Enquanto o mundo distribuído ainda debate o que é single source of truth,
o z/OS já resolveu isso há décadas — e deu o nome de System Management Facility.
🧬 Um pouco de história (quando observabilidade não tinha marketing)
O SMF nasceu para:
-
auditoria
-
cobrança
-
capacidade
-
performance
-
rastreabilidade
Não para “monitorar bonito”,
mas para provar o que aconteceu.
📌 Comentário Bellacosa:
SMF nunca foi sexy. Foi confiável. E isso envelhece melhor.
🔍 O que o SMF realmente é (traduzindo para cloudês)
No mundo moderno:
-
Logs
-
Metrics
-
Traces
No z/OS:
-
Tudo isso… em um formato só
-
Com timestamp confiável
-
Com contexto de sistema
-
Com impacto mensurável
🔥 Tradução direta:
SMF é observabilidade com evidência jurídica.
🧠 SMF como “fonte de verdade”
Por que o SMF é a source of truth?
✔️ É gerado pelo sistema operacional
✔️ Não depende da aplicação “colaborar”
✔️ Não perde evento por backpressure
✔️ Não é amostrado
✔️ Não é opinativo
😈 Easter egg:
Se o SMF não viu, provavelmente não aconteceu.
📊 Comparação honesta: SMF x Observabilidade moderna
| Observabilidade moderna | SMF |
|---|---|
| Métricas amostradas | Dados completos |
| Traces instrumentados | Evidência sistêmica |
| Logs verbosos | Registros estruturados |
| Dashboards | Capacidade histórica |
| Alertas | Diagnóstico pós-morte |
📌 Comentário ácido:
Dashboard serve para avisar.
SMF serve para explicar.
🧭 Passo a passo mental: usando SMF como observabilidade
1️⃣ Coleta contínua (SMF ativo é pré-requisito)
2️⃣ Classificação por tipo (CPU, I/O, CICS, DB2, MQ…)
3️⃣ Correlação temporal
4️⃣ Análise de impacto real
5️⃣ Conclusão baseada em dado, não sensação
🔥 Regra de ouro:
Sem correlação, métrica vira superstição.

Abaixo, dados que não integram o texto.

Lemma accept_batch_good path hs st a :
  good gen (ids_of hs ∪ X) a → file_states a !! path = Some st → sublist hs (hunks st) →
  hs ≠ [] →
  good gen X (accept_hunks_batch env path hs a) ∧ seed a <= seed (accept_hunks_batch env path hs a).
Proof.
  intros Hg Hst Hsub Hne. unfold accept_hunks_batch. destruct hs as [|h hs]; [done|]. rewrite Hst.
  destruct (baseline st) eqn:Eb;
    try (eapply put_recompute_good; [done..| |reflexivity|done|done]; done).
  assert (retain_hunks (h :: hs) (hunks st) = []) as Hr.
  { eapply one_hunk; [by apply (proj1 Hg path)|done|reflexivity|done|done|done]. }
  eapply put_nil_good; [done..| |reflexivity|done|done]. done.
Qed.

(** Every write and removal succeeds. *)
Definition io_succeeds : Prop := ∀ p, io_write (io env) p = true ∧ io_remove (io env) p = true.

(** The identifiers missing from the index after an action on [hs] with
    result [r]: those of [hs] when it failed. *)
Definition left_out {A} (r : result A) (hs : list Hunk) : gset HunkId :=
  match r with Ok _ => X | Err _ => ids_of hs ∪ X end.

🧩 SMF e aplicações distribuídas (onde os mundos se encontram)
Hoje, arquiteturas são:
-
híbridas
-
distribuídas
-
event-driven
O SMF entra como:
-
referência de carga real
-
baseline de comportamento
-
âncora de verdade
📌 Exemplo prático:
Quando a API “fica lenta”, o SMF diz:
-
se foi CPU
-
se foi I/O
-
se foi concorrência
-
ou se foi culpa de quem chamou demais
📚 Guia de estudo para o mainframer moderno
Conceitos essenciais
-
Observabilidade ≠ Monitoramento
-
Correlação ≠ Alerta
-
Evidência ≠ Opinião
-
Capacidade ≠ Pico momentâneo
Exercício recomendado
👉 Pegue um incidente passado
👉 Releia só o SMF
👉 Ignore dashboards
👉 Reescreva a RCA
O resultado costuma ser… desconfortável — e correto.
🎯 Aplicações reais no mundo corporativo
-
Auditoria e compliance
-
Capacity planning sério
-
SRE corporativo
-
Integração com AIOps
-
Base para observabilidade híbrida
🔥 Comentário Bellacosa:
Todo AIOps sério começa com dado confiável.
E dado confiável tem sobrenome: SMF.
🖤 Epílogo — 03:27, incidente encerrado
Quando o ruído some,
quando o gráfico contradiz o discurso,
quando a RCA precisa sobreviver a auditoria…
é o SMF que fica.
El Jefe Midnight Lunch assina:
“Observabilidade é saber. SMF é provar.”